[Collected data]
-*-

Lemma tick_rejected_keeps_board_witness :
  (forall n ex st, fst (@getTradingSignals unit rejectAll tt 7201001 n ex st) = None) /\
  board_within_capacity (signals demoEngine) /\ In demoSignal (signals demoEngine) /\
  (TWO_HOURS_IN_MS < 7201001 - sig_ts demoSignal)%Z /\
  (snd rejectedRun = None) /\ (signals (fst rejectedRun) = signals demoEngine) /\
  In demoSignal (signals (fst rejectedRun)).
Proof.
  assert (H1 : forall n ex st, fst (@getTradingSignals unit rejectAll tt 7201001 n ex st) = None)
    by reflexivity.
  assert (H2 : board_within_capacity (signals demoEngine)) by (unfold board_within_capacity, BOARD_SIZE; simpl; lia).
  assert (H3 : In demoSignal (signals demoEngine)) by (left; reflexivity).
  assert (H4 : (TWO_HOURS_IN_MS < 7201001 - sig_ts demoSignal)%Z) by (vm_compute; reflexivity).
  split; [exact H1|]. split; [exact H2|]. split; [exact H3|]. split; [exact H4|].
  exact (@tick_rejected_keeps_board unit rejectAll tt 7201001 (demoTickers 100) demoEngine demoSignal H1 H2 H3 H4).
Defined.

End TickExamples.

-*-

Look through the entries for lines containing the word "demoEngine" and return each one.

▸ **Output of the task**
  board_within_capacity (signals demoEngine) /\ In demoSignal (signals demoEngine) /\
  (snd rejectedRun = None) /\ (signals (fst rejectedRun) = signals demoEngine) /\
  assert (H2 : board_within_capacity (signals demoEngine)) by (unfold board_within_capacity, BOARD_SIZE; simpl; lia).
  assert (H3 : In demoSignal (signals demoEngine)) by (left; reflexivity).
  exact (@tick_rejected_keeps_board unit rejectAll tt 7201001 (demoTickers 100) demoEngine demoSignal H1 H2 H3 H4).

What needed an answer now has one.